E&Y: As Big Pharma falters, Big Biotech helps fill a $100B M&A firepower 'gap'

For years now Big Pharma's deep pockets have provided the big bucks needed to drive multibillion-dollar deals in biopharma--and quite a few of the smaller ones as well. But as the industry's dealmakers flock to San Francisco for the annual JP Morgan confab, Ernst & Young's life sciences team has weighed in with a new report that highlights an important tilt taking place in the balance of financial firepower among the most influential players on the field of deals. 

Industry pros will be familiar with the fundamentals: Facing a daunting patent cliff crisis, the biggest pharma companies--E&Y looked at the top 16--have been buying companies to help build revenue as top blockbusters get blasted by generic competition. They've also been forced to prop up stock prices with share buybacks, beefed up dividends and opted to turn to emerging markets as pricing pressures flattened revenues in developed countries. 

In the process, though, the formula hasn't quite worked as well as planned. Now the emerging-market strategy is flagging as Big Pharma's pockets thinned, a trend helped by the added debt the industry took on. Collectively, the world's biggest pharma companies' growth rate has slipped behind the market's trajectory, which will create a $100 billion "growth gap" by 2015. And despite a surge in stock prices last year, an overall decline in values over the past 6 years has further eroded Big Pharma finances, leading to a 23% decline in the kind of "firepower" it needs to do M&A deals.

E&Y's charts show that Big Pharma accounted for 85% of the industry's dealmaking firepower in 2006. But while they've maintained much of their heavyweight financial punch, that figure shriveled to 75% last year. And while specialty pharmas and generic companies have helped fill the gap, Big Biotech has done the most to step in to compete for deals.

The shift has significantly altered the landscape for deals. Only a handful of companies can still pull off a $60 billion megamerger, but now more players are stepping in to the industry sweet spot for high-profile deals in the $5 billion to $20 billion range.

Ernst & Young, of course, is in the business of advising companies on strategies, so it's no surprise to see them offering some advice on how the big companies can maintain their reserves. But their experts believe this is one trend that is likely to stick around for a few years.

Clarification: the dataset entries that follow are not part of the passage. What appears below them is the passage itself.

(** The function as the specification words it, to compare with the
    one above: the class of the second step holds, of the white space
    characters, the space alone. *)
Definition in_claimed_class (c : N) : bool :=
  is_alnum c || (c =? SPACE)%N || is_punct c.

Definition sanitize_as_specified (name : pystr) : pystr :=
  let name := replace 46 SPACE (replace 95 SPACE name) in
  let name := filter in_claimed_class name in
  let name := collapse_spaces name in
  strip name.

(** ** Pieces of the argument *)

Definition nonspace (c : N) : Prop := is_space c = false.

Definition replaced (c : N) : N :=
  let c := if (c =? 95)%N then SPACE else c in
  if (c =? 46)%N then SPACE else c.

Definition cleaned (s : pystr) : pystr := strip_outside_class (map replaced s).

Definition well_formed_word (w : pystr) : Prop :=
  w <> [] /\ Forall (fun c => is_visible c = true) w.

End Sanitize.

(* ================================================================== *)
(** * Sorting the gathered results and consolidating (processor.py) *)

(** [settings.py] *)
Definition BYTES_THRESHOLD : Z := 4300000.
Definition MAX_CONTEXT_CHARS : Z := 150000.

(** A partial result: [(chunk_number, str(response))]. *)
Definition partial_result : Type := Z * pystr.

(** [results.sort(key=lambda x: x[0])]: a stable sort on the first
    component.  [insert_result r l] puts [r] in front of the first element
    whose key is not smaller, so that of equal keys the one that came
    first stays first. *)
Fixpoint insert_result (r : partial_result) (l : list partial_result)
  : list partial_result :=
  match l with
  | [] => [r]
  | r' :: rest =>
      if fst r <=? fst r' then r :: l else r' :: insert_result r rest
  end.

Fixpoint sort_results (l : list partial_result) : list partial_result :=
  match l with
  | [] => []
  | r :: rest => insert_result r (sort_results rest)
  end.

(** The orders of the keys, for the statements about the sort. *)
Definition key_le (r1 r2 : partial_result) : Prop := fst r1 <= fst r2.
Definition key_lt (r1 r2 : partial_result) : Prop := fst r1 < fst r2.

(** ["\n... [TRUNCATED]"] *)
Definition TRUNCATED_MARKER : pystr := NL :: of_string "... [TRUNCATED]".

(** [DocumentProcessor._consolidate_and_truncate]; the records logged on
    the way come with the result. *)
Definition _consolidate_and_truncate (responses : list pystr) (num_chunks : Z)
  : list log_record * pystr :=
  let consolidated := join [NL; NL] responses in
  let infos := [InfoConsolidatedSize (len_str consolidated);
                InfoNumChunks num_chunks] in
  if len_str consolidated >? MAX_CONTEXT_CHARS then
    (infos ++ [WarnContextTooLarge (len_str consolidated)],
     slice_to MAX_CONTEXT_CHARS consolidated ++ TRUNCATED_MARKER)
  else (infos, consolidated).

(** [enumerate(xs, 1)] *)
Fixpoint enumerate_from {A : Type} (start : Z) (xs : list A) : list (Z * A) :=
  match xs with
  | [] => []
  | x :: rest => (start, x) :: enumerate_from (start + 1) rest
  end.

(** Lines 222-229 of [_process_big]: from the gathered results to the
    consolidated context. *)
Definition consolidated_context_of (results : list partial_result)
    (num_chunks : Z) : pystr :=
  let results := sort_results results in
  let responses_from_chunks := map snd results in
  snd (_consolidate_and_truncate responses_from_chunks num_chunks).

(* ================================================================== *)
(** * Python floats *)

(** The splitter scales integers by float constants and truncates the
    product.  [F64] holds the finite non-negative binary64 numbers as
    [m * 2^e], with the operations rounding to nearest, ties to even, as
    the hardware does.  Sub-normal numbers and overflow lie far outside the
    values a document can produce and are not modelled. *)
Module F64.

Definition t : Type := (Z * Z)%type.

(** The integer nearest to [n / d], ties to even ([0 <= n], [0 < d]). *)
Definition nearest_even (n d : Z) : Z :=
  let q := n / d in
  let r := n mod d in
  if 2 * r <? d then q
  else if d <? 2 * r then q + 1
  else if Z.even q then q else q + 1.

(** [n / (d * 2^e)] as a fraction of integers. *)
Definition scaled (n d e : Z) : Z * Z :=
  if 0 <=? e then (n, d * 2 ^ e) else (n * 2 ^ (- e), d).

(** The binary64 number nearest to the fraction [n / d]: the exponent
    is chosen so that the quotient has 53 significant bits. *)
Definition round (n d : Z) : t :=
  if n <=? 0 then (0, 0)
  else
    let e0 := Z.log2 n - Z.log2 d - 53 in
    let '(n0, d0) := scaled n d e0 in
    let e := if n0 / d0 <? 2 ^ 53 then e0 else e0 + 1 in
    let '(n1, d1) := scaled n d e in
    (nearest_even n1 d1, e).

(** [float(z)] *)
Definition of_Z (z : Z) : t := round z 1.

(** [x * y] *)
Definition mul (x y : t) : t :=
  let '(m1, e1) := x in
  let '(m2, e2) := y in
  let '(n, d) := scaled (m1 * m2) 1 (- (e1 + e2)) in
  round n d.

(** [x / y]; [None] stands for [ZeroDivisionError]. *)
Definition div (x y : t) : option t :=
  let '(m1, e1) := x in
  let '(m2, e2) := y in
  if m2 =? 0 then None
  else
    let '(n, d) := scaled m1 m2 (e2 - e1) in
    Some (round n d).

(** [int(x)] *)
Definition trunc (x : t) : Z :=
  let '(m, e) := x in
  if 0 <=? e then m * 2 ^ e else m / 2 ^ (- e).

(** [z < x] and [z > x] for an integer [z]; Python compares an [int]
    with a [float] exactly. *)
Definition Z_ltb (z : Z) (x : t) : bool :=
  let '(m, e) := x in
  if 0 <=? e then z <? m * 2 ^ e else z * 2 ^ (- e) <? m.

Definition Z_gtb (z : Z) (x : t) : bool :=
  let '(m, e) := x in
  if 0 <=? e then m * 2 ^ e <? z else m <? z * 2 ^ (- e).

(** [int(z * c)] for the decimal literal [c = num / den]. *)
Definition int_mul (z : Z) (num den : Z) : Z :=
  trunc (mul (of_Z z) (round num den)).

(** The number is at least one. *)
Definition ge_one (x : t) : Prop :=
  0 < fst x /\ (snd x < 0 -> 2 ^ (- snd x) <= fst x).

End F64.

(* ================================================================== *)
(** * Byte strings and the document libraries *)

(** The result of a call into a library, the file system or the agent. *)
Inductive result (A : Type) : Type :=
| Ok (a : A)
| Err (e : exn).
Arguments Ok {A} a.
Arguments Err {A} e.

(** The outcome of a function of this program.  [Diverged] stands for a
    call that never returns: a loop whose bound ran out, or tasks that
    wait for each other for ever. *)
Inductive outcome (A : Type) : Type :=
| Returned (a : A)
| Raised (e : exn)
| Diverged.
Arguments Returned {A} a.
Arguments Raised {A} e.
Arguments Diverged {A}.

(** [bytes]: the program only takes the length of a byte string and
    hands it on. *)
Class Bytes : Type := {
  bytes : Type;
  len : bytes -> Z;
  len_nonneg : forall b, 0 <= len b
}.

(** PyMuPDF, as [split_pdf] uses it. *)
Class Fitz `{Bytes} : Type := {
  pdf_doc : Type;
  (** [fitz.open(stream=file_bytes, filetype="pdf")] *)
  fitz_open : bytes -> result pdf_doc;
  (** [src_doc.page_count] *)
  page_count : pdf_doc -> N;
  (** A new document that receives the pages [from_page .. to_page] of
      the source ([insert_pdf]), saved with [garbage=4, deflate=True]:
      the bytes of the buffer. *)
  save_pages : pdf_doc -> Z -> Z -> result bytes
}.

(** python-calamine and openpyxl, as [split_xlsx] uses them. *)
Class Xlsx `{Bytes} : Type := {
  workbook : Type;
  (** [CalamineWorkbook.from_filelike(io.BytesIO(file_bytes)).sheet_names] *)
  calamine_sheet_names : bytes -> result (list pystr);
  (** [load_workbook(io.BytesIO(file_bytes))] *)
  load_workbook : bytes -> result workbook;
  (** A new [Workbook] without its default sheet, into which the named
      sheets of [wb] are copied cell by cell, saved to a buffer: the
      bytes of the buffer. *)
  save_sheets : workbook -> list pystr -> result bytes
}.

(* ================================================================== *)
(** * [split_pdf] (pdf_splitter.py) *)

Module PdfSplitter.
Section WithFitz.
Context {B : Bytes} {F : Fitz}.

Definition TARGET_LIMIT_BYTES : Z := 4 * 1024 * 1024.

(** [int(TARGET_LIMIT_BYTES * 0.90)] *)
Definition SOFT_TARGET_BYTES : Z := F64.int_mul TARGET_LIMIT_BYTES 90 100.

(** The batch size for the next range after a chunk of [current_size]
    bytes was accepted (lines 75-79). *)
Definition adjust_batch_size (current_size batch_size : Z) : Z :=
  if F64.Z_ltb current_size
       (F64.mul (F64.of_Z SOFT_TARGET_BYTES) (F64.round 5 10))
  then F64.int_mul batch_size 15 10
  else if F64.Z_gtb current_size
            (F64.mul (F64.of_Z SOFT_TARGET_BYTES) (F64.round 95 100))
  then Z.max 1 (F64.int_mul batch_size 9 10)
  else batch_size.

"You could foresee it," says Jeff Greene, the global transactions advisory services leader in E&Y's life sciences group. High margins couldn't continue indefinitely with all the restraints being applied. "You could see that would become more and more constrained." Now Big Pharma has begun to "hit the wall over the past year or two." And that in turn has helped turn the heat up on cost-cutting.

E&Y's Andrew Forman notes that while financial pressures have been mounting in pharma, the top biotech companies have been growing at a much faster pace, and they have a long-term advantage in the longer arc of patent protection available for biologics. 

"On conference calls, you don't hear about mega-deals," he says. "You hear about bolt-ons. No one is telegraphing that they want to do more than $20 billion, in part because they can't." But don't rule it out.

Longtime Ernst & Young biotech analyst Glen Giovannetti thinks it's likely that a Big Pharma company or two in search of added product revenue will go on the hunt for one of these Big Biotechs. And as for a merger of Big Pharma equals: "I wouldn't rule out that there couldn't be another mega-deal.

Regardless, $5 billion to $20 billion buyouts represent the industry's sweet spot now, and those deals are likely to go for higher premiums with more companies elbowing their way to the auction block

Greene believes it's likely that the gap in firepower will be influential for the next three to 5 years. But there are variables to consider, he adds. Some Big Pharmas are more constrained than others and they may look to sell off some noncore assets to give them the money they need to pull off a big deal. Some players more also look to do deals in specific geographies, like China and India and Israel. And don't forget Japan, the world's second biggest pharma market, where more consolidation is likely.